Incendious Locke; Dwarven miner who's clan trespassed in the Diabolist's realm. He made a deal to be her herald: he walks the earth telling everyone how great she is. She gave him a magic hammer and there's a 1 in 4 chance that when he lands a killing blow the foe he defeats is sucked into the earth and into the diabolist's lair and somewhere, she releases a dwarf. 

Clement: Gnome with supernatural acute sense of timing. In combat we flavor outcomes of his actions to be the result of spectacularly well timed effort. It's a lot of fun because he understands what's going to happen so completely that he almost never hurries.    

Fetch: elf ranger in service of Elf Queen. Was captured and tortured by Orc Lord, lost his eyes. Prince of Shadows freed him and gave him a mask that lets him see. Of course he can never remove it. Queen won't explain why she didn't rescue him and Prince of Shadows wont explain why he freed him/gave him mask. 

I've run a couple of 13th age campaigns, one in Ravenloft one in the campaign setting. Player PC's have been good overall and a lot of fun to incorporate into the campaign.


----------



## GMforPowergamers (Jan 23, 2014)

Zephrin the Lost said:


> I've run a couple of 13th age campaigns, one in Ravenloft one in the campaign setting. Player PC's have been good overall and a lot of fun to incorporate into the campaign.




what did you use for Icons in raven loft.


----------



## Zephrin the Lost (Jan 23, 2014)

GMforPowergamers said:


> what did you use for Icons in raven loft.




I used various figures from the Ravenloft campaign settings. There's a full write up in the campain wiki: https://ravenloft-13thage.obsidianportal.com/wikis/icons-of-the-kingdoms-of-mists

This was my first 13th age campaign. I learned quite a bit from it and would plan the icons differently if I were doing it again. However it was great fun and ended horribly for the PC's but not in a TPK way, rather in a Ravenloft kind of way.


----------



## demoss (Jan 26, 2014)

Zephrin the Lost said:


> I learned quite a bit from it and would plan the icons differently if I were doing it again.

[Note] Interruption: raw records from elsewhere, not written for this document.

Lemma validateConfig_iff ty config :
  Z.of_nat (length config) <= 32 →
  validateOperationConfig ty (conv config) = Ok tt ↔ valid_operation (mkOperation ty (Some config)).
Proof.
  intros Hlen. destruct (validateConfig_eqs (conv config)) as (E1&E2&E3&E4&E5). split.
  - intros Hc. pose proof (validateConfig_types _ _ _ Hc) as Hty. unfold supported_types in Hty.
    rw !elem_of_cons elem_of_nil in Hty. destruct Hty as [->|[->|[->|[->|[->|[]]]]]].
    + rw E1 validateProfileConfig_iff in Hc. by constructor.
    + rw E2 bind_unit_iff keys_iff requiredColumns_iff in Hc. by destruct Hc; constructor.
    + rw E3 bind_unit_iff keys_iff requiredColumns_iff in Hc. by destruct Hc; constructor.
    + rw E4 validateOutlierConfig_iff in Hc. by constructor.
    + rw E5 bind_unit_iff keys_iff index_rules in Hc. by destruct Hc; constructor.
  - inversion 1; subst.
    + by rw E1 validateProfileConfig_iff.
    + by rw E2 bind_unit_iff keys_iff requiredColumns_iff.
    + by rw E3 bind_unit_iff keys_iff requiredColumns_iff.
    + by rw E4 validateOutlierConfig_iff.
    + by rw E5 bind_unit_iff keys_iff index_rules.
Qed.

Lemma valid_operation_inv op :
  valid_operation op → op_type op ∈ supported_types ∧ ∃ config, op_config op = Some config ∧ Z.of_nat (length config) <= 32.
Proof. destruct 1; simpl; (split; [unfold supported_types; set_solver|eauto]). Qed.

Lemma validateOperation_iff op : validateOperation op = Ok tt ↔ valid_operation op.
Proof.
  unfold validateOperation. destruct op as [ty config]. cbn [op_type]. split.
  - destruct (_ || _ || _) eqn:Ht; [done|]. apply orb_false_iff in Ht as [[_ Ht%bool_decide_eq_false]%orb_false_iff _].
    destruct (decide (trim_space ty = ty)) as [->|]; [|done]. rw Config_conv. destruct config as [config|]; [|done].
    cbn [fmap option_fmap option_map]. unfold MaxConfigProperties, any_of_members. rw length_map.
    destruct (Z.ltb_spec 32 (Z.of_nat (length config))); [done|]. rw wrap_iff. by apply validateConfig_iff.
  - intros Hv. destruct (valid_operation_inv _ Hv) as (Hty&c&Hc&Hlen). simpl in Hty, Hc. subst config.
    destruct (operation_type_guards ty Hty) as [Hg Htrim]. rw Hg Htrim Config_conv.
    cbn [fmap option_fmap option_map]. unfold MaxConfigProperties, any_of_members. rw length_map.
    destruct (Z.ltb_spec 32 (Z.of_nat (length c))); [lia|]. rw wrap_iff. by apply validateConfig_iff.
Qed.
(* ===== verification/WorkerRegistry.v ===== *)
(** The worker registry of src/go/internal/workerregistry: registrations and
    heartbeats (repository.go) and the choice of a worker for a lease
    (selector.go). *)

From S2P Require Import Prelude GoStrings Json Queue JobModel Schema Sql.

Open Scope Z_scope.

Definition DefaultHeartbeatTTL : duration := 45 * Second.
Definition MaxHeartbeatTTL : duration := 30 * Minute.
Definition MaxFutureClockSkew : duration := 5 * Minute.

Record Registration := mkRegistration {
  rg_WorkerID : uuid; rg_InstanceID : string; rg_Hostname : string;
  rg_SupportedOperations : list string; rg_SoftwareVersion : string;
  rg_MaxConcurrency : Z; rg_StartedAt : time
}.

Record Heartbeat := mkHeartbeat {
  hb_WorkerID : uuid; hb_InstanceID : string; hb_Hostname : string;
  hb_SupportedOperations : list string; hb_SoftwareVersion : string;
  hb_Status : WorkerStatus; hb_CurrentConcurrency : Z; hb_MaxConcurrency : Z;
  hb_ObservedAt : time
}.

(** [NewRepository]: the bound on the heartbeat TTL. *)
Definition registry_ttl (ttl : duration) : res duration :=
  let ttl := if bool_decide (ttl = 0) then DefaultHeartbeatTTL else ttl in
  if (ttl <=? 0) || (MaxHeartbeatTTL <? ttl)
  then Err (ErrText "worker heartbeat TTL must be positive and bounded") else Ok ttl.

Definition validateEventTimestamp (now observed : time) : res unit :=
  if bool_decide (observed = time_zero) then Err ErrInvalidWorkerEvent
  else if now + MaxFutureClockSkew <? observed then Err ErrInvalidWorkerEvent
  else Ok tt.

(** INSERT .. ON CONFLICT (worker_id) DO UPDATE .. WHERE EXCLUDED.started_at >
    processing_workers.started_at. *)
Definition register_row (r : Registration) (now : time) (old : option WorkerRow) : WorkerRow :=
  mkWorkerRow (rg_WorkerID r) (rg_InstanceID r) (rg_Hostname r) (rg_SupportedOperations r)
    (rg_SoftwareVersion r) StatusStarting 0 (rg_MaxConcurrency r) (rg_StartedAt r) (rg_StartedAt r)
    None (old ≫= w_last_assigned_at) (from_option w_created_at now old) now.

I would love to hear you elaborate on this! I'm just starting with my own 13th Age campaign and am thinking about the role the icons are going to take...


----------



## Dungeoneer (Jan 26, 2014)

From yesterday's game:

- A wizard who invented Magic Missile, only to have the idea stolen from him by the Archmage.
- A Forgeborn construct built for unknown reasons by the Prince of Shadows.
- A blind ranger who uses echo-location and has a giant bat companion.


----------



## cavalier973 (Jan 26, 2014)

Dungeoneer said:


> From yesterday's game:
> 
> - A wizard who invented Magic Missile, only to have the idea stolen from him by the Archmage.




Did he waste his family's fortune trying to sue the Archmage for copyright infringement?


----------



## Dungeoneer (Jan 26, 2014)

cavalier973 said:


> Did he waste his family's fortune trying to sue the Archmage for copyright infringement?



Close, he actually blew his money on failed magical startups!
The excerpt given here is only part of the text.